Abstract

Dear Editor,
We have carefully read the study by Zhu Z et al entitled “Risk factors for osteoporotic vertebral compression fracture and evaluation of clinical outcomes of minimally invasive vertebral augmentation”. The authors adopted an integrated research design of “prediction-intervention-validation” and made valuable explorations in the field of individualized management of osteoporotic vertebral compression fractures. However, we would like to discuss several key methodological limitations in the article, in order to discuss with the authors and provide reference for subsequent research.
On the “indication confusion” caused by non-random allocation. The most innovative part of this study is the stratification of prospective cohort patients based on the predicted risk score, and the tendency to assign PKP or PVP surgery based on this. However, this risk score-based treatment allocation strategy is essentially a non-random observational comparison, which introduces the typical “indication confounding”. As Kyriacou emphasized, when the choice of treatment is closely related to the severity of the patient’s baseline disease, the observed differences in outcomes may be partly or even entirely due to this baseline imbalance, rather than the effect of the treatment itself. 1 In this study, patients who were judged to be “high risk” and therefore more likely to receive PKP already had characteristics such as poorer bone density and higher age, which could affect postoperative pain recovery, functional improvement, and even the risk of re-fracture, independent of the choice of surgical procedure. Although the authors mentioned that the final decision was made after considering many factors, they did not use statistical methods such as propensity score matching to balance the baseline risks of the 2 groups of patients, which weakened the causal inference strength of the conclusion that “PKP is better than PVP”. To establish the evidence-based basis for the optimal surgical procedure under risk stratification, the ideal solution is to conduct randomized comparisons within the same risk level.

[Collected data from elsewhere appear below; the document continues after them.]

(** The counts a prune keeps are those under keys that end in the new head. *)
Lemma prune_used p c ck :
  used (prune_to_height p c).1 ck = if ends_with ("|" +:+ c) ck then used p ck else 0.
Proof.
  unfold prune_to_height. destruct (foldl _ _ _) as [m d]. unfold used. cbn.
  destruct (ends_with _ ck) eqn:E.
  - destruct (sp_per_pk_per_c p !! ck) as [n|] eqn:En.
    + by rewrite (map_lookup_filter_Some_2 _ _ ck n).
    + by rewrite map_lookup_filter_None_2 by (left; done).
  - rewrite map_lookup_filter_None_2; [done|]. right. intros n _. cbn. congruence.
Qed.

Lemma ends_with_head pk c : ends_with ("|" +:+ c) (per_pk_key pk c) = true.
Proof. apply ends_with_spec. by exists pk. Qed.

Lemma prune_ok p c : pool_ok p -> pool_ok (prune_to_height p c).1.
Proof.
  intros Hok. pose proof (prune_by_key p c Hok) as [Hm Hsz].
  pose proof (prune_used p c) as Hu. destruct Hok. unfold prune_to_height in *.
  destruct (foldl _ _ _) as [m d]. cbn in Hm, Hsz, Hu |- *. subst m.
  split; cbn; try assumption.
  - by apply NoDup_filter.
  - intros k. rewrite list_elem_of_filter, po_dom0. split; [by intros []|]. intros Hs. split; [done|].
    destruct Hs as [s [Hs _]%map_lookup_filter_Some]. by exists s.
  - intros k s [Hs _]%map_lookup_filter_Some. by apply po_key0.
  - intros ck. rewrite Hu. destruct (ends_with _ ck) eqn:E.
    + etrans; [|apply po_count0]. apply active_count_mono, map_filter_subseteq.
    + rewrite active_count_zero; [done|]. intros k s [_ Hs]%map_lookup_filter_Some Hc. cbn in Hs.
      unfold counted in Hc. subst ck c. by rewrite ends_with_head in E.
  - intros ck n [Hn _]%map_lookup_filter_Some. by eapply po_cap0.
  - unfold pool_size in *. cbn in *. lia.
  - apply NoDup_nil_2.
  - set_solver.
  - unfold len. cbn. lia.
  - set_solver.
Qed.

Lemma accept_Ok p s p' : accept p s = (p', AcceptOk) ->
  p' = insert_active p s /\ stale p s = false /\ sp_by_key p !! share_key s = None /\
  share_key s ∉ sp_tombstones p /\ used p (per_pk_key (ps_pk s) (ps_c s)) < sp_share_cap_per_pk_block p /\
  pool_size p < sp_global_share_cap p.
Proof.
  unfold accept. repeat (case_match; try discriminate). intros [= <-]. breflect.
  rewrite eq_None_not_Some. done.
Qed.

Lemma accept_Err p s p' r : accept p s = (p', AcceptErr r) -> p' = p.
Proof. unfold accept. repeat case_match; by intros [= <-]. Qed.

Lemma restore_true p s p' : restore_after_semantic_check p s = (p', true) ->
  p' = insert_active (remove_tombstone p (share_key s)) s /\ stale p s = false /\
  sp_by_key p !! share_key s = None /\ share_key s ∈ sp_tombstones p /\
  used p (per_pk_key (ps_pk s) (ps_c s)) < sp_share_cap_per_pk_block p /\
  pool_size p < sp_global_share_cap p.
Proof.
  unfold restore_after_semantic_check. repeat (case_match; try discriminate). intros [= <-]. breflect.
  rewrite eq_None_not_Some. done.
Qed.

Potential bias due to uncontrolled surgical technique variables (eg, approach).The study compared the outcomes of PVP and PKP in detail, but did not report or analyze a technical variable that may have a significant impact on the results: the surgical approach (eg, unilateral vs bilateral, transpedicular vs extrapedicular). Different approach choices directly affect the amount of cement injected, the distribution pattern, and the biomechanical stability of the reconstructed vertebral body.2,3 A large number of technical documents show that bilateral approach can usually achieve more symmetrical and more sufficient vertebral body filling, which may bring better pain relief and lower risk of bone cement leakage; while unilateral approach has the advantages of short operation time and less radiation exposure. If there is a systematic difference in the proportion of unilateral/bilateral approaches selected in the PKP group and the PVP group, then to what extent can the observed inter-group differences in clinical and imaging results be attributed to the core surgical difference of “PKP vs PVP”, and to what extent is it mixed with the technical effects of “different approaches”, which is currently unknown. This makes the interpretation of the results uncertain. Future comparative effectiveness studies should fully record, report, and control for these important technical covariates at the study design or statistical analysis stage.

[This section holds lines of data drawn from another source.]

Lemma times_recognises n f L : recognises f L ->
  recognises (walk_times n f) (fun w => exists ws, length ws = n /\ Forall L ws /\ w = concat ws).
Proof.
  intros Hf. induction n as [|n IH]; intros c r; cbn [walk_times].
  - split.
    + intros [= ->]. exists []. split; [|done]. by exists [].
    + intros (w & ([|] & Hl & _ & ->) & ->); [done|discriminate].
  - rewrite (seq_recognises _ _ _ _ Hf IH c r). split.
    + intros (w & (a & b & -> & Ha & ws & Hl & Hws & ->) & ->). exists (a ++ concat ws). split; [|done].
      exists (a :: ws). split_and!; [cbn; lia|by constructor|done].
    + intros (w & ([|a ws] & Hl & Hws & ->) & ->); [discriminate|]. apply Forall_cons in Hws as [Ha Hws].
      exists (a ++ concat ws). split; [|done]. exists a, (concat ws). split_and!; [done|done|].
      exists ws. split_and!; [cbn in Hl; lia|done|done].
Qed.

(** A count followed by that many words. *)
Lemma counted_recognises f L : recognises f L ->
  recognises (fun c => let* r := read_u32_le c in walk_times (N.to_nat r.1) f r.2)
    (fun w => exists ws, u32_ok (len ws) /\ Forall L ws /\ w = u32_le_bytes (len ws) ++ concat ws).
Proof.
  intros Hf c r. split.
  - intros H. run_inv H. destruct a as [v rest]. apply read_u32_le_Ok in E as [Hv ->]. cbn in H.
    apply (times_recognises _ _ _ Hf) in H as (w & (ws & Hl & Hws & ->) & ->).
    assert (Hlen : len ws = v) by (unfold len; lia).
    exists (u32_le_bytes v ++ concat ws). split; [exists ws; by rewrite Hlen|]. by rewrite app_assoc.
  - intros (w & (ws & Hv & Hws & ->) & ->). rewrite <- app_assoc.
    rewrite (proj2 (read_u32_le_Ok _ (len ws) (concat ws ++ r))) by done. cbn [obind fst snd].
    apply (times_recognises _ _ _ Hf). exists (concat ws). split; [|done]. exists ws. split_and!; [|done|done].
    unfold len. lia.
Qed.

In summary, the study by Zhu Z et al provides an important preliminary framework and inspiration for the precise treatment of OVCF. We believe that future studies can build on this basis to construct a more solid, reliable, and directly clinically practical evidence chain for individualized treatment decision-making by introducing randomized comparisons to strengthen causal inference within the risk stratification framework, and by standardizing the reporting and analysis of key surgical technique variables.